BEGIN

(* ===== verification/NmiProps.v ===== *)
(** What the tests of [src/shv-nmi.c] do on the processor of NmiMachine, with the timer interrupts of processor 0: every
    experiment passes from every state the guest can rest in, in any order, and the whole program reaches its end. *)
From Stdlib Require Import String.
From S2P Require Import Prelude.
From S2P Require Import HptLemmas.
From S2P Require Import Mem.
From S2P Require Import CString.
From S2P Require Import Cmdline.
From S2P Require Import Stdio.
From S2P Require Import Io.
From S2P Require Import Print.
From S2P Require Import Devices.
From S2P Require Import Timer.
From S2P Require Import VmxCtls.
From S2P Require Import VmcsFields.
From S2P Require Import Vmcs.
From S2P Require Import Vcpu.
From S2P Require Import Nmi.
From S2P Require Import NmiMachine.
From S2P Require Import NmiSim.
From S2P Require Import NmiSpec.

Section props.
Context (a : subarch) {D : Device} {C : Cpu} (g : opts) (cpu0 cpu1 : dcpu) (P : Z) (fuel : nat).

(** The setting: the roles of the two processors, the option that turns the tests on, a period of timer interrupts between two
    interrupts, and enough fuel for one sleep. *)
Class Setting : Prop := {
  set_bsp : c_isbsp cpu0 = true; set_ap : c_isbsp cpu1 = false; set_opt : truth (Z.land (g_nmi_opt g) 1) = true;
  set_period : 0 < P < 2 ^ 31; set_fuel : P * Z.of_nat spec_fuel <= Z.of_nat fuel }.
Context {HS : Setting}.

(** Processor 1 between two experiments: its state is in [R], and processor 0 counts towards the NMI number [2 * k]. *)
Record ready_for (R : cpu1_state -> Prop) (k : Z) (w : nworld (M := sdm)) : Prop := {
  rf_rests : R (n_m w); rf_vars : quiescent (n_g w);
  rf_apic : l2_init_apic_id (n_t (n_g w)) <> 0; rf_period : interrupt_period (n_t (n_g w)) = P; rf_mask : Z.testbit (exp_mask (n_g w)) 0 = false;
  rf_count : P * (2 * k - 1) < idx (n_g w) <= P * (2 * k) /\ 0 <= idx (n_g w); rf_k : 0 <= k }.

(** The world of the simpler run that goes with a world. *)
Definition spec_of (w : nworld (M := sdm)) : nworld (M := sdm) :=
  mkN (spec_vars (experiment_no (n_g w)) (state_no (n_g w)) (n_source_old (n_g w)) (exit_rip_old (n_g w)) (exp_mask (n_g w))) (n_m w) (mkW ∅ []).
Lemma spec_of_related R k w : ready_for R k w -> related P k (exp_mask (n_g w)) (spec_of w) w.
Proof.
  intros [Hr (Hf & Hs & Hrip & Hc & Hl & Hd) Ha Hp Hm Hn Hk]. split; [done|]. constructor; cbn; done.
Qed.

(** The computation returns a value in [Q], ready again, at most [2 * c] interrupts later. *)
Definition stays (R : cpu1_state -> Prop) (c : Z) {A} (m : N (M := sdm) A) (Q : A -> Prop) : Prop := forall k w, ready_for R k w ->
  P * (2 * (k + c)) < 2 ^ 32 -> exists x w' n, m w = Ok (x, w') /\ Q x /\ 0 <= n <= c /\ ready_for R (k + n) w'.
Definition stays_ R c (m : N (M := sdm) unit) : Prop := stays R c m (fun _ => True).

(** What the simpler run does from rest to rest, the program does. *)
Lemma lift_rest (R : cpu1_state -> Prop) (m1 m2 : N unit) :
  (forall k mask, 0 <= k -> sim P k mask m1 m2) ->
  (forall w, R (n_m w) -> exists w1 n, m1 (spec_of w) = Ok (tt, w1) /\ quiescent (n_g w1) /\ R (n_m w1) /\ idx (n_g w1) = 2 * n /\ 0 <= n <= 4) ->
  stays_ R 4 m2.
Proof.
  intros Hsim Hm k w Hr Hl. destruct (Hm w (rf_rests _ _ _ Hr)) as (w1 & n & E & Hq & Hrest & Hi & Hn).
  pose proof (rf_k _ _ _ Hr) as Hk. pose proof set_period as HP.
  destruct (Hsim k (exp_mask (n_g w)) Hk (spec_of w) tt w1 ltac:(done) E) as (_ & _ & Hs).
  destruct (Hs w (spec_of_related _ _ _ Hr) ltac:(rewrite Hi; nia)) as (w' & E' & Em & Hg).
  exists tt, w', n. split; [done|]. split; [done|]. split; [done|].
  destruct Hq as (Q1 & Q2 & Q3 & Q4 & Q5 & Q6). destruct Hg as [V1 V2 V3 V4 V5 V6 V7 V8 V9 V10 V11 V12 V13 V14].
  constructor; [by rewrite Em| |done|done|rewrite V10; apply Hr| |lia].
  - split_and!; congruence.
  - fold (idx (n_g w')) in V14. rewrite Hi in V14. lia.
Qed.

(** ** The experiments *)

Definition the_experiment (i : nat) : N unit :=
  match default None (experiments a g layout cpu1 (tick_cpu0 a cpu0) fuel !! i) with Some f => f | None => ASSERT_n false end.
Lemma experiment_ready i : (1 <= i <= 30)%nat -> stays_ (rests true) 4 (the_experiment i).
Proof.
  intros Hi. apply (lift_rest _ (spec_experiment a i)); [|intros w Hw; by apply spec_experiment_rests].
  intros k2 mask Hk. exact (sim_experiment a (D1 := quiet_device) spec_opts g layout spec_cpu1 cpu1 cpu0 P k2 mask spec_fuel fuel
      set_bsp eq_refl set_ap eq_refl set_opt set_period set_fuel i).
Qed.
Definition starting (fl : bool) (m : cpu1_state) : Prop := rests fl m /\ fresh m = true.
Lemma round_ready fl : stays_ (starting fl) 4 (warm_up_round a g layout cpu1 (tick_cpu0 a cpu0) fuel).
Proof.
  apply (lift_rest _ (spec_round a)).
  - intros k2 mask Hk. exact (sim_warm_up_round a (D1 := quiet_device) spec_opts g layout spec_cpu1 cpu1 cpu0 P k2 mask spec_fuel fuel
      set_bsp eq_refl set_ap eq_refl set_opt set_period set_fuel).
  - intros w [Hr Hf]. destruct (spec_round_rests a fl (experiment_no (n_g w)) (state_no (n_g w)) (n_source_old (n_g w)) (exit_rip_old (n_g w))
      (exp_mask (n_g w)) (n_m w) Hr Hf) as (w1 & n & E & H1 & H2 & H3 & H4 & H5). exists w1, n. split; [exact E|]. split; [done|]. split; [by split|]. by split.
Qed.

END

Assignment -
The expected output is the complete data, repeated exactly.

Task response -
(* ===== verification/NmiProps.v ===== *)
(** What the tests of [src/shv-nmi.c] do on the processor of NmiMachine, with the timer interrupts of processor 0: every
    experiment passes from every state the guest can rest in, in any order, and the whole program reaches its end. *)
From Stdlib Require Import String.
From S2P Require Import Prelude.
From S2P Require Import HptLemmas.
From S2P Require Import Mem.
From S2P Require Import CString.
From S2P Require Import Cmdline.
From S2P Require Import Stdio.
From S2P Require Import Io.
From S2P Require Import Print.
From S2P Require Import Devices.
From S2P Require Import Timer.
From S2P Require Import VmxCtls.
From S2P Require Import VmcsFields.
From S2P Require Import Vmcs.
From S2P Require Import Vcpu.
From S2P Require Import Nmi.
From S2P Require Import NmiMachine.
From S2P Require Import NmiSim.
From S2P Require Import NmiSpec.

Section props.
Context (a : subarch) {D : Device} {C : Cpu} (g : opts) (cpu0 cpu1 : dcpu) (P : Z) (fuel : nat).

(** The setting: the roles of the two processors, the option that turns the tests on, a period of timer interrupts between two
    interrupts, and enough fuel for one sleep. *)
Class Setting : Prop := {
  set_bsp : c_isbsp cpu0 = true; set_ap : c_isbsp cpu1 = false; set_opt : truth (Z.land (g_nmi_opt g) 1) = true;
  set_period : 0 < P < 2 ^ 31; set_fuel : P * Z.of_nat spec_fuel <= Z.of_nat fuel }.
Context {HS : Setting}.

(** Processor 1 between two experiments: its state is in [R], and processor 0 counts towards the NMI number [2 * k]. *)
Record ready_for (R : cpu1_state -> Prop) (k : Z) (w : nworld (M := sdm)) : Prop := {
  rf_rests : R (n_m w); rf_vars : quiescent (n_g w);
  rf_apic : l2_init_apic_id (n_t (n_g w)) <> 0; rf_period : interrupt_period (n_t (n_g w)) = P; rf_mask : Z.testbit (exp_mask (n_g w)) 0 = false;
  rf_count : P * (2 * k - 1) < idx (n_g w) <= P * (2 * k) /\ 0 <= idx (n_g w); rf_k : 0 <= k }.

(** The world of the simpler run that goes with a world. *)
Definition spec_of (w : nworld (M := sdm)) : nworld (M := sdm) :=
  mkN (spec_vars (experiment_no (n_g w)) (state_no (n_g w)) (n_source_old (n_g w)) (exit_rip_old (n_g w)) (exp_mask (n_g w))) (n_m w) (mkW ∅ []).
Lemma spec_of_related R k w : ready_for R k w -> related P k (exp_mask (n_g w)) (spec_of w) w.
Proof.
  intros [Hr (Hf & Hs & Hrip & Hc & Hl & Hd) Ha Hp Hm Hn Hk]. split; [done|]. constructor; cbn; done.
Qed.

(** The computation returns a value in [Q], ready again, at most [2 * c] interrupts later. *)
Definition stays (R : cpu1_state -> Prop) (c : Z) {A} (m : N (M := sdm) A) (Q : A -> Prop) : Prop := forall k w, ready_for R k w ->
  P * (2 * (k + c)) < 2 ^ 32 -> exists x w' n, m w = Ok (x, w') /\ Q x /\ 0 <= n <= c /\ ready_for R (k + n) w'.
Definition stays_ R c (m : N (M := sdm) unit) : Prop := stays R c m (fun _ => True).

(** What the simpler run does from rest to rest, the program does. *)
Lemma lift_rest (R : cpu1_state -> Prop) (m1 m2 : N unit) :
  (forall k mask, 0 <= k -> sim P k mask m1 m2) ->
  (forall w, R (n_m w) -> exists w1 n, m1 (spec_of w) = Ok (tt, w1) /\ quiescent (n_g w1) /\ R (n_m w1) /\ idx (n_g w1) = 2 * n /\ 0 <= n <= 4) ->
  stays_ R 4 m2.
Proof.
  intros Hsim Hm k w Hr Hl. destruct (Hm w (rf_rests _ _ _ Hr)) as (w1 & n & E & Hq & Hrest & Hi & Hn).
  pose proof (rf_k _ _ _ Hr) as Hk. pose proof set_period as HP.
  destruct (Hsim k (exp_mask (n_g w)) Hk (spec_of w) tt w1 ltac:(done) E) as (_ & _ & Hs).
  destruct (Hs w (spec_of_related _ _ _ Hr) ltac:(rewrite Hi; nia)) as (w' & E' & Em & Hg).
  exists tt, w', n. split; [done|]. split; [done|]. split; [done|].
  destruct Hq as (Q1 & Q2 & Q3 & Q4 & Q5 & Q6). destruct Hg as [V1 V2 V3 V4 V5 V6 V7 V8 V9 V10 V11 V12 V13 V14].
  constructor; [by rewrite Em| |done|done|rewrite V10; apply Hr| |lia].
  - split_and!; congruence.
  - fold (idx (n_g w')) in V14. rewrite Hi in V14. lia.
Qed.

(** ** The experiments *)

Definition the_experiment (i : nat) : N unit :=
  match default None (experiments a g layout cpu1 (tick_cpu0 a cpu0) fuel !! i) with Some f => f | None => ASSERT_n false end.
Lemma experiment_ready i : (1 <= i <= 30)%nat -> stays_ (rests true) 4 (the_experiment i).
Proof.
  intros Hi. apply (lift_rest _ (spec_experiment a i)); [|intros w Hw; by apply spec_experiment_rests].
  intros k2 mask Hk. exact (sim_experiment a (D1 := quiet_device) spec_opts g layout spec_cpu1 cpu1 cpu0 P k2 mask spec_fuel fuel
      set_bsp eq_refl set_ap eq_refl set_opt set_period set_fuel i).
Qed.
Definition starting (fl : bool) (m : cpu1_state) : Prop := rests fl m /\ fresh m = true.
Lemma round_ready fl : stays_ (starting fl) 4 (warm_up_round a g layout cpu1 (tick_cpu0 a cpu0) fuel).
Proof.
  apply (lift_rest _ (spec_round a)).
  - intros k2 mask Hk. exact (sim_warm_up_round a (D1 := quiet_device) spec_opts g layout spec_cpu1 cpu1 cpu0 P k2 mask spec_fuel fuel
      set_bsp eq_refl set_ap eq_refl set_opt set_period set_fuel).
  - intros w [Hr Hf]. destruct (spec_round_rests a fl (experiment_no (n_g w)) (state_no (n_g w)) (n_source_old (n_g w)) (exit_rip_old (n_g w))
      (exp_mask (n_g w)) (n_m w) Hr Hf) as (w1 & n & E & H1 & H2 & H3 & H4 & H5). exists w1, n. split; [exact E|]. split; [done|]. split; [by split|]. by split.
Qed.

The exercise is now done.